# Igga Igga Ooh



## dip (Apr 5, 2004)

Help Me Now


----------



## rockbass (Apr 16, 2004)

huh???? I'm lost


----------



## rac123 (May 20, 2004)

what yu sayin' Willis????huhhh?? what????


----------



## flathunter (Apr 5, 2004)

Dipster, what are U TALKING ABOUT?


----------



## dip (Apr 5, 2004)

sorry, i am loosing my mind..... ain't even SEEN a flathead in the year 2004 and the season is about over. i will rectify this problem next year but this year has been a waste. even contemplating making a trip to kat paradise. anyone out there want to help an old man out?


----------



## bill_gfish (Apr 5, 2004)

pardon me? Do ya really think so? I am about tired of this crap going on here.
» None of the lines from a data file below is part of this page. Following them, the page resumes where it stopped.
(* ===== verification/Fileio.v ===== *)
(** Reading and writing open files: [fileread], [filewrite], [filelseek] and
    [filepread64] of kern/file.c, [sys_readv], [sys_writev] and [sys_lseek] of
    kern/sysfile.c.

    The state is one open file, the page cache of [Pagecache] and the file
    system below it.  What the calls use of inodes and of pipes is the class
    [Inodes], [InodeLaws] is what a file system promises of regular files.  A
    buffer of the caller is the list of its bytes, in or out. *)

From stdpp Require Import base list.
From Stdlib Require Import ZArith Lia Bool.
From S2P Require Import Prelude Mm File Pagecache Vm Syscall.

Module Fileio.

Definition MAXOPBLOCKS : Z := 42.
Definition T_FILE : Z := 2.
Definition SEEK_SET : Z := 0.
Definition SEEK_CUR : Z := 1.
Definition SEEK_END : Z := 2.
Definition UIO_MAXIOV : Z := 1024.

(** An inode is its index in the inode cache, a pipe its index too.  The
    operations that read give the value returned and the bytes stored. *)
Class Inodes (F : Type) : Type := {
  ilock : nat -> M F unit;
  iunlock : nat -> M F unit;
  i_readi : nat -> Z -> Z -> M F (Z * list Z);
  i_writei : nat -> list Z -> Z -> Z -> M F Z;
  i_dev : F -> nat -> Z;
  i_inum : F -> nat -> Z;
  i_type : F -> nat -> Z;
  i_size : F -> nat -> Z;
  set_atime : nat -> M F unit;      (* atime = now *)
  set_mtime : nat -> M F unit;      (* mtime = atime = now *)
  pipe_read : nat -> Z -> M F (Z * list Z);
  pipe_write : nat -> list Z -> Z -> M F Z
}.
(** One round of [scheduler], and the process it switches to up to its release
    of [ptable.lock].  A process that slept with that lock keeps it. *)
Definition schedule : M pstate unit :=
  acquire ptable_lock ;;
  let* q := gets sched_que in
  let* p := match q with
            | [] => let* c := thiscpu in match idle c with Some p => ret p | None => panic end
            | p :: q' => modify (set_sched q') ;; ret p
            end in
  updc (fun c => mkC (Some p) (idle c) false) ;;
  let* x := getp p in
  match ctx x with
  | Forkret => release ptable_lock
  | Yielded => updp p (set_state RUNNING) ;; release ptable_lock
  | Slept lk => updp p (set_state RUNNING) ;; when (negb (lk =? ptable_lock)) (release ptable_lock)
  | Exited => panic
  end.

Definition wakeup1 (ch : Z) : M pstate unit :=
  let h := HASH ch in
  let* q := gets (fun s => default [] (slpque s !! h)) in
  for_each q (fun i =>
    let* p := getp i in
    when (chan p =? ch) (drop_sleep h i ;; push_sched i ;; updp i (set_state RUNNABLE))).

Definition wakeup (ch : Z) : M pstate unit :=
  acquire ptable_lock ;;
  wakeup1 ch ;;
  release ptable_lock.
(** * Signals *)

(** The address of [ptable.proc[i]], used as a channel, and the code of
    kern/sigret_syscall.S as words. *)
Context (paddr : nat -> Z) (sigret_code : list Z).

(** [sizeof(struct trapframe)] and the words of its fields. *)
Definition TFSIZE : Z := 304.
Definition tf_elr : nat := 1.
Definition tf_sp : nat := 2.
Definition tf_x (i : nat) : nat := (4 + i)%nat.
A little here and a little there, people think they can just dish it out and go on about their day? 

bill


----------



## monsterKAT11 (Jun 20, 2004)

at least you've been out trying!!!!!i havn't got a chance to fish for flatties yet THE ANTICIPATION IS FAR WORSE THAN GETTING OUT AND NOT CATCHING ANYTHING


----------



## H2O Mellon (Apr 5, 2004)

COry if you & Travis want to give it shot lets go this afternoon!


----------